Definitions used in the proof. A subset UX is open if every xU has a neighbourhood contained in U; it is closed if X \ U is open; it is clopen if it is both open and closed. For a finite window WG and a pattern p : WS, the cylinder set is C(W, p) := { xX : x|W = p }, where x|W denotes the restriction of the configuration x to coordinates in W.

In the product topology on X = SG (with finite discrete alphabet S), cylinders are basic clopen sets.

Proof

We prove both implications; the easy direction is “local rule ⇒ topology and symmetry”; the converse is the conceptual core of the theorem.

(⇒) If F is a CA global map, then F is continuous and shift-equivariant.

Shift-equivariance. For all x, g, v:

(σv(F(x)))g = (F(x))g+v = f((xg+v+n)nN) = f((σv(x))g+n)nN) = (F(σv(x)))g.

Continuity. Fix a coordinate gG. The map πgF : XS depends only on coordinates in the finite set g + N. Hence (πgF)−1({s}) is a cylinder set (clopen) for each sS. Finite intersections and unions of cylinders are clopen; since the alphabet is finite, F is continuous when S is given the discrete topology (inverse image of every cylinder in the subbasis of the codomain product topology is clopen). Thus F is continuous on X.

(⇐) If F is continuous and shift-equivariant, then F is a CA global map.

Step 1 — fibre at the origin. Let π0 : XS be projection to the cell at 0 ∈ G, and consider h := π0F : XS. For each symbol aS, the singleton {a} is clopen in S, so

Ua := h−1({a}) = { xX : (F(x))0 = a }

is clopen in X. The family {Ua}aS is a finite partition of X into disjoint clopens.

Step 2 — clopens are finite unions of cylinders. In the full shift X = SG with S finite, every clopen subset is a finite disjoint union of cylinder sets

C(W, p) := { xX : x|W = p },

where WG is finite and p : WS. (Idea: clopens are compact-open; cylinder sets form a basis; refine any clopen to a finite disjoint union of basic cylinders.) For each a, write Ua as such a union. Let W0 be the union of all finite windows W that appear in these unions, over all aS. Then W0 is finite.

Step 3 — (F(x))0 depends only on coordinates in W0. Say that x and y agree on W0 if xw = yw for every wW0. This is an equivalence relation; each class is a cylinder C(W0, p) for some pattern p. Because each Ua is a disjoint union of cylinders whose coordinate windows lie in W0, every such cylinder C(W0, p) is contained in a unique fibre Ua (the sets Ua partition X). Hence if x and y agree on W0, they lie in the same Ua, so h(x) = h(y), i.e. (F(x))0 = (F(y))0.

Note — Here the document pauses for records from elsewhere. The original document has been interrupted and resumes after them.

(** ** A block from the user to a cache *)

(** The state in which [vl_cache_push] decides whether to drain. *)
Lemma release_to_cache m live g me u s sp hd r : inv m live g -> 0 <= me -> object_in m (g_all g) u s sp ->
  g_loc g u = None -> m_headers m !! (u - HEADER) = Some hd -> live !! u = Some r ->
  exists m' g', let is_remote := negb (vl_memory_current_p me =? sp_owner_p sp) in
    let c := sp_class_index sp in
    free_object me (u - HEADER) u hd m =
      (cache ← cache_at is_remote (sp_owner_p sp) c;
       if VL_CACHE_MAX <? ca_count cache then vl_drain_cache me c else mret tt) m' /\
    inv m' (delete u live) g' /\ keeps (delete u live) m m' /\ in_arrays (sp_owner_p sp) c /\
    (forall p' c', ca_count (cache_of m' false p' c') = ca_count (cache_of m false p' c') +
       (if decide ((is_remote, sp_owner_p sp, c) = (false, p', c')) then 1 else 0)).
Proof.
  intros Hinv Hme Hin Hloc Hhd Hlive.
  pose proof (object_facts_of _ _ _ _ _ _ Hinv Hin) as [Hf1 Hf2 Hf3 Hf4 Hf5 Hf6 Hf7 Hf8 Hf9].
  pose proof (counts_pos _ _ _ _ _ _ Hinv Hin) as (_ & _ & Hp1). rewrite Hloc in Hp1. cbn in Hp1.
  pose proof Hin as (Hs & Hsp & Hu). pose proof (so_static m g (iv_spans _ _ _ Hinv) s sp Hs Hsp) as Hss.
  pose proof (oo_counts m g (iv_objects _ _ _ Hinv) s sp Hs Hsp) as Hsc. pose proof (sc_free _ _ _ Hsc) as Hfree.
  destruct (oo_header _ _ (iv_objects _ _ _ Hinv) u s sp Hin) as (hd0 & Hhd0 & Hk). assert (hd0 = hd) as -> by congruence.
  pose proof (iv_live _ _ _ Hinv) as Hli.
  assert (Hreq : oh_requested_size hd = r).
  { apply (li_live _ _ _ Hli) in Hlive as (hd1 & [Hb _] & <-). congruence. }
  pose proof (li_req _ _ _ Hli u hd ltac:(split; [done|right; eauto])) as Hrq. rewrite Hreq in Hrq.
  assert (Hpos : 0 < active_objects (mem_stats m) /\ r <= active_bytes (mem_stats m)).
  { rewrite (li_objects _ _ _ Hli), (li_bytes _ _ _ Hli), (live_total_delete _ _ _ Hlive).
    assert (size live <> 0%nat) by (rewrite map_size_ne_0_lookup; eauto).
    assert (0 <= live_total (delete u live)); [|lia].
    apply (mapping_total_nonneg (delete u live)). intros v rv [_ Hv]%lookup_delete_Some.
    apply (li_live _ _ _ Hli) in Hv as (hdv & Hbv & <-). apply (li_req _ _ _ Hli) in Hbv. lia. }
  pose proof (li_word _ _ _ Hli) as [Hw1 Hw2].
  assert (Hpc : in_arrays (sp_owner_p sp) (sp_class_index sp)) by (split; apply Hss).
  pose proof (cache_count_word m live g false _ _ Hinv Hpc) as Hcw.
  pose proof (cache_count_word m live g true _ _ Hinv Hpc) as Hcw'.
  set (p := sp_owner_p sp) in *. set (c := sp_class_index sp) in *.
  set (rem := negb (vl_memory_current_p me =? p)).
  unfold free_object. rewrite (bind_Some _ _ _ _ _ (store_header_run _ _ m Hf5)).
  set (hd' := set_oh_state _ hd). set (m1 := set_m_headers _ m).
  rewrite bind_run. unfold modify at 1. rewrite Hreq. set (m2 := upd_stats _ m1).
  rewrite (ko_kind _ _ _ _ _ Hk). destruct (Z.eqb_spec VL_OBJECT_SMALL VL_OBJECT_LARGE); [done|].
  unfold vl_cache_push. assert (Hhd2 : m_headers m2 !! (u - HEADER) = Some hd') by (cbn; by rewrite lookup_insert_eq).
  rewrite (bind_Some _ _ _ _ _ (load_header_run _ _ _ Hhd2)).
  change (oh_owner_p hd') with (oh_owner_p hd). change (oh_span hd') with (oh_span hd).
  rewrite (ko_owner _ _ _ _ _ Hk), (ko_span _ _ _ _ _ Hk). fold p.
  destruct (Z.ltb_spec p VL_MEMORY_MAX_P) as [_|Hbad]; [|destruct Hpc; lia].
  rewrite (bind_Some _ _ _ _ _ (load_span_run s sp m2 Hsp)). fold c. fold rem.
  set (m3 := if rem then upd_stats (fun st => set_cross_p_frees (w64 (cross_p_frees st + 1)) st) m2 else m2).
  rewrite (bind_Some _ _ _ tt m3) by (unfold m3; by destruct rem).
  assert (E3 : m3 = set_mem_stats (mem_stats m3) m1) by (unfold m3; by destruct rem).
  assert (Hst3 : active_objects (mem_stats m3) = active_objects (mem_stats m) - 1 /\
    active_bytes (mem_stats m3) = active_bytes (mem_stats m) - r /\
    mapped_bytes (mem_stats m3) = mapped_bytes (mem_stats m)).
  { unfold m3. destruct rem; cbn; rewrite !w64_small by word_lia; done. }
  clearbody m3. rewrite E3. clear E3. set (st := mem_stats m3) in *. clearbody st. clear m3.
  set (m3 := set_mem_stats st m1).
  rewrite (bind_Some _ _ _ _ _ (list_push_run rem p c u m3 Hpc Hf3)).
  change (cache_of m3 rem p c) with (cache_of m rem p c). rewrite w64_small by (destruct rem; word_lia).
  set (m4 := with_cache _ _ _ _ _).
  assert (Hsp4 : m_spans m4 !! s = Some sp) by (unfold m4, with_cache; by destruct rem).
  assert (Hm4 : mapped m4 s SPAN) by (unfold m4, with_cache; by destruct rem).
  rewrite (bind_Some _ _ _ _ _ (upd_span_run s sp _ m4 Hsp4 Hm4)). rewrite !w64_small by word_lia.
  set (sp' := set_sp_active_count _ _). set (m5 := set_m_spans _ m4).
  exists m5, (move u None (Some (PCache rem p c)) g). split; [done|].
  assert (Hst : same_static sp sp') by (by split).
  assert (Hstep : object_step m m5 u s sp' hd').
  { split; [unfold m5, m4, with_cache; destruct rem; split; try done; cbn; apply Hst3| | |].
    - unfold m5, m4, with_cache. by destruct rem.
    - unfold m5, m4, with_cache. by destruct rem.
    - intros v Hv. unfold link_of, m5, m4, with_cache. destruct rem; cbn; by rewrite lookup_insert_ne. }
  assert (Hco : forall r' p' c', cache_of m5 r' p' c' =
    if decide ((rem, p, c) = (r', p', c')) then mk_cache u (ca_count (cache_of m rem p c) + 1) else cache_of m r' p' c').
  { intros. change (cache_of m5 r' p' c') with (cache_of m4 r' p' c'). unfold m4. rewrite cache_of_with. by case_decide. }
  assert (Hby : forall a, ~ (u <= a < u + WORD) -> m_bytes m5 !! a = m_bytes m !! a).
  { intros a Ha. pose proof (linked_bytes u (ca_head (cache_of m rem p c)) m3 a Ha).
    unfold m5, m4, with_cache. by destruct rem. }
  assert (Hlk : link_of m5 u = Some (ca_head (cache_of m rem p c))).
  { unfold link_of, m5, m4, with_cache. destruct rem; cbn; by rewrite lookup_insert_eq. }
  assert (Hss5 : mem_stats m5 = st) by (unfold m5, m4, with_cache; by destruct rem).
  split_and!.
  - eapply (inv_move m m5); [done..| |done|done| | | | |].
    + intros pl [= <-]. exact Hpc.
    + eapply span_counts_move; [done|by apply objs_nodup; [apply Hinv|]|done|rewrite Hloc..|]; cbn; lia.
    + destruct Hk. split; try done. unfold upd_loc. by rewrite decide_True.
    + split; [|done|done|intros pl [= <-]|]; [apply Hstep| |].
      * cbn [place_head]. rewrite Hco, decide_True by done. by rewrite Hlk.
      * intros [s0|r' p' c'] Hv Hn1 Hn2; cbn [place_head].
        -- rewrite (os_spans _ _ _ _ _ _ Hstep), lookup_insert. case_decide as E0; [|done]. rewrite <- E0. by rewrite Hsp.
        -- rewrite Hco, decide_False by congruence. done.
    + eapply counts_move; [apply Hinv|done|done|]. intros r' p' c' _. rewrite Hco.
      repeat case_decide; repeat case_bool_decide; simplify_eq; cbn [ca_count Z.b2z]; lia || congruence.
    + eapply (live_free m m5); [done..| |]; rewrite Hss5; apply Hst3.
  - eapply keeps_step; [done..| | |done]; [rewrite dom_delete; set_solver|].
    intros h Hh. rewrite (os_headers _ _ _ _ _ _ Hstep). by rewrite lookup_insert_ne.
  - exact Hpc.
  - intros p' c'. rewrite Hco. repeat case_decide; simplify_eq; cbn; lia || congruence.
Qed.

Step 4 — propagate to every cell by shift-equivariance. Fix gG. Using σgF = Fσg,

(F(x))g = (σg(F(x)))0 = (F(σg(x)))0.

Step 3 applied to σg(x) shows (F(σg(x)))0 depends only on values of σg(x) on W0, i.e. on values of x on g + W0. Therefore (F(x))g depends only on coordinates xg+n with nW0. Set N := W0 as the neighbourhood of the identity. Then (F(x))g is determined by (xg+n)nN.

Step 5 — define the local rule. For a pattern p : NS, choose any configuration x whose restriction to N equals p (arbitrary values elsewhere). Define f(p) := (F(x))0. Step 3 implies (F(x))0 depends only on x on N = W0, so f is well-defined. For any g, Step 4 gives (F(x))g = f((xg+n)nN). Thus F is a cellular automaton global map. ∎

Remark (where compactness hides). The “hard” direction uses that SG is compact and totally disconnected, so clopen sets are finite unions of cylinders; on non-compact subshifts one must restrict to maps between subshifts satisfying additional closedness hypotheses.